Towards a Better Understanding of Autism
Every year, on the 2nd of April, various organizations across the world come together to observe a day dedicated to one of the most ignored, and poorly understood, mental conditions of our time – autism.
According to a survey by the International Clinical Epidemiology Network Trust (INCLEN) in 2013, approximately 10 million children in India suffer from autism. These numbers have probably risen in the past three years. While organizations like AFA (Action for Autism) by National Centre for Autism India are working hard to spread awareness and help families deal with autistic children, there is still a wide gap that needs to be bridged.
This World Autism Day, let us try to understand a disorder that needs utmost attention and sensible care.

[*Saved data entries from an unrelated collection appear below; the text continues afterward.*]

(** [str] of an object whose class defines no [__str__]: the default
    representation, whatever the key's value; and a [str] that gives
    the value. *)
Definition key_repr (value : str) : str :=
  lit "<textual.widgets._data_table.RowKey object at 0x7f3a5c1d2e80>".

Definition key_value (value : str) : str := value.

End Samples.

(** ** More sample data *)

Module MoreSamples.

(** A world whose cache holds the translation of ["Hello"], and one in
    which [cancel()] has been called. *)
Definition hello_world : Engine.World :=
  Engine.mkWorld Samples.hello_cached false 0 [].

Definition cancelled : Engine.World := Engine.mkWorld ∅ true 0 [].

(** A provider whose reply is not JSON. *)
Definition garbled : str -> str -> Engine.reply :=
  fun _ _ => Engine.Failed Engine.JSONDecodeError.

(** A book of two chapters. *)
Definition two_chapters : Reader.BookContent :=
  Reader.mkBookContent
    Samples.hello_book
    [Paginator.mkChapter 0 (lit "One")
                         [lit "ab"; Samples.zhong 2; lit "cd"];
     Paginator.mkChapter 1 (lit "Two") [lit "Hello"]]
    [(0, lit "One"); (1, lit "Two")].

(** The book the text parser makes of an empty file. *)
Definition no_chapters : Reader.BookContent :=
  Reader.mkBookContent Samples.hello_book [] [].

(** A loaded reader on the first of three pages of the first chapter,
    one on the only page of the second chapter, and one whose stored
    page lies beyond the chapter. *)
Definition three_pages : Session.State :=
  Session.mkState 0 0 [[lit "a"]; [lit "b"]; [lit "c"]]
                  [(0, 0); (1, 1); (2, 2)]%nat
                  false 1 true false false None 0 [].

Definition second_chapter : Session.State :=
  Session.mkState 1 0 [[lit "Hello"]] [(0, 0)]%nat
                  false 1 true false false None 0 [].
(** [seal]; [iv] is the [os.urandom(16)] draw of [encrypt]. *)
Definition seal (self : t) (kms : KMSMock.t) (identity : string) (data : json)
    (iv : bytes) : outcome string * t * KMSMock.t :=
  if decide (identity = "") then
    (Raise (ValueError "identity is required"), self, kms)
  else
    let '(key, kms) := KMSMock.derive_key kms identity (mrenclave self) in
    let blob := json_dumps data in
    match KMSMock.encrypt key blob iv with
    | Raise e => (Raise e, self, kms)
    | Ok token =>
        (Ok token, set_sealed_store self (<[identity := token]> (sealed_store self)), kms)
    end.

Definition unseal (self : t) (kms : KMSMock.t) (identity : string)
  : outcome json * KMSMock.t :=
  match sealed_store self !! identity with
  | None => (Raise NoSealedData, kms)
  | Some token =>
      let '(key, kms) := KMSMock.derive_key kms identity (mrenclave self) in
      match KMSMock.decrypt key token with
      | Raise e => (Raise e, kms)
      | Ok data =>
          match json_loads data with
          | Some d => (Ok d, kms)
          | None => (Raise JsonError, kms)
          end
      end
  end.

(** [attest]; [rnd] is the 16-byte draw behind [secrets.token_hex(16)]. *)
Definition attest (self : t) (policy_version : string) (rnd : bytes)
  : AttestationReport.t :=
  let nonce := hex rnd in
  {| AttestationReport.mrenclave := mrenclave self;
     AttestationReport.signer := signer self;
     AttestationReport.nonce := nonce;
     AttestationReport.policy_version := policy_version |}.

(** *** [ecall]: dispatch by attribute lookup *)

(** The functions the class body defines. *)
Inductive method : Type :=
  | m___init__ | m_load | m__measure | m_enter | m_ecall | m_ocall
  | m_seal | m_unseal | m_attest.
(** [await _SEMAPHORES[sem].acquire()]: a free permit is taken at
    once; otherwise the call waits until another task releases one
    (the value goes up and down again) or until it is cancelled. *)
Definition acquire (sc : scenario) (sem : semaphore) : M state unit :=
  (v <- gets (sem_value sem) ;;
   match v with
   | None => raise (none_has_no "acquire")
   | Some (S n) => modify (set_sem_value sem n) ;;; emit (EAcquire sem)
   | Some O =>
       lift (sem_wait sc sem) ;;;
       modify (set_sem_value sem 1) ;;; emit (EWakeUp sem) ;;;
       modify (set_sem_value sem 0) ;;; emit (EAcquire sem)
   end)%py.

(** [_SEMAPHORES[sem].release()]. *)
Definition release (sem : semaphore) : M state unit :=
  (v <- gets (sem_value sem) ;;
   match v with
   | None => raise (none_has_no "release")
   | Some n => modify (set_sem_value sem (S n)) ;;; emit (ERelease sem)
   end)%py.

(** [async with _SEMAPHORES[sem]: body]. *)
Definition async_with {A} (sc : scenario) (sem : semaphore)
    (body : M state A) : M state A :=
  (acquire sc sem ;;; try_finally body (release sem))%py.

(** [with open(path, 'w') as f: f.write(content)]. *)
Definition write_file (path content : string) : M state unit :=
  (modify (fun s => set_files (<[path := content]> (files s)) s) ;;;
   emit (EWrite path content))%py.

(** [os.remove(path)]. *)
Definition os_remove (path : string) : M state unit :=
  (present <- gets (fun s => files s !! path) ;;
   match present with
   | Some _ => modify (fun s => set_files (delete path (files s)) s) ;;;
               emit (ERemove path)
   | None => raise (FileNotFoundError path)
   end)%py.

The early signs of autism become apparent during early childhood, before the age of three. It is necessary to identify autism as quickly as possible for effective management. While the effects of autism vary from child to child, some of the major symptoms include:
- Issues with verbal and non-verbal communication
- Inability to relate to other people or the world around
- Difficulties in thinking and adaptive behaviour
While most symptoms are visible between 12 – 18 months of age, it’s not until 24 months that one can be completely sure of an autistic condition. These symptoms don’t indicate abnormal behaviour in babies. Rather, they can be identified by the absence of normal behaviour. Some of these behaviours include:
- Not making eye contact when being fed
- Not responding to a smile or when being called by name
- Not using any gestures to communicate, like waving or pointing fingers
- Not making any noises to seek attention
- Not reaching out to be picked up or to be cuddled
- Not interested in playing with other people
- Not asking for help or making any requests
While the main cause of autism is genetic, recent research indicates that complications during pregnancy (like taking anti-depressants, nutritional deficiencies or exposure to chemical pollutants) can also be a factor.
Dealing with very young children who are challenged can be difficult for parents and families. But with the right guidance, this process can be made easier and nurturing for both the children and the families.
These pointers can help parents, care-givers and teachers deal with the children in a better way:
- Know what you can control (and what you can’t): Since the symptoms vary from child to child, it may be hard to determine what aspects affect your child. But the awareness of what you can control and what you cannot will bring some peace and help build patience.
- Look at the brighter side: While it can be disheartening to see a child’s progress blocked by complications, watch out for the special strengths that the child has. Autistic children are very strong in creative skills and can have some surprising talents. Identify the child’s abilities and nurture them.
- Build their brain health: Give the kids the best of nutrition to build a strong body and a strong mind. Give a diet that is rich in essential vitamins for the brain.
- Be a part of their world: While autistic kids have trouble being a part of the world around them, adults can help by being a part of your child’s little inner world. Understand their actions and look for reasons behind their unique behaviour. Once you decode their messages, it is easier to communicate with them.
- Find support for yourself: As much as it is important to support your child, there can be times when the process can get so overwhelming or stressful that you need someone to support you and give you strength. Find friends and family members who understand the challenge and whom you can trust to stand for you in times of distress. Keep a positive attitude in life.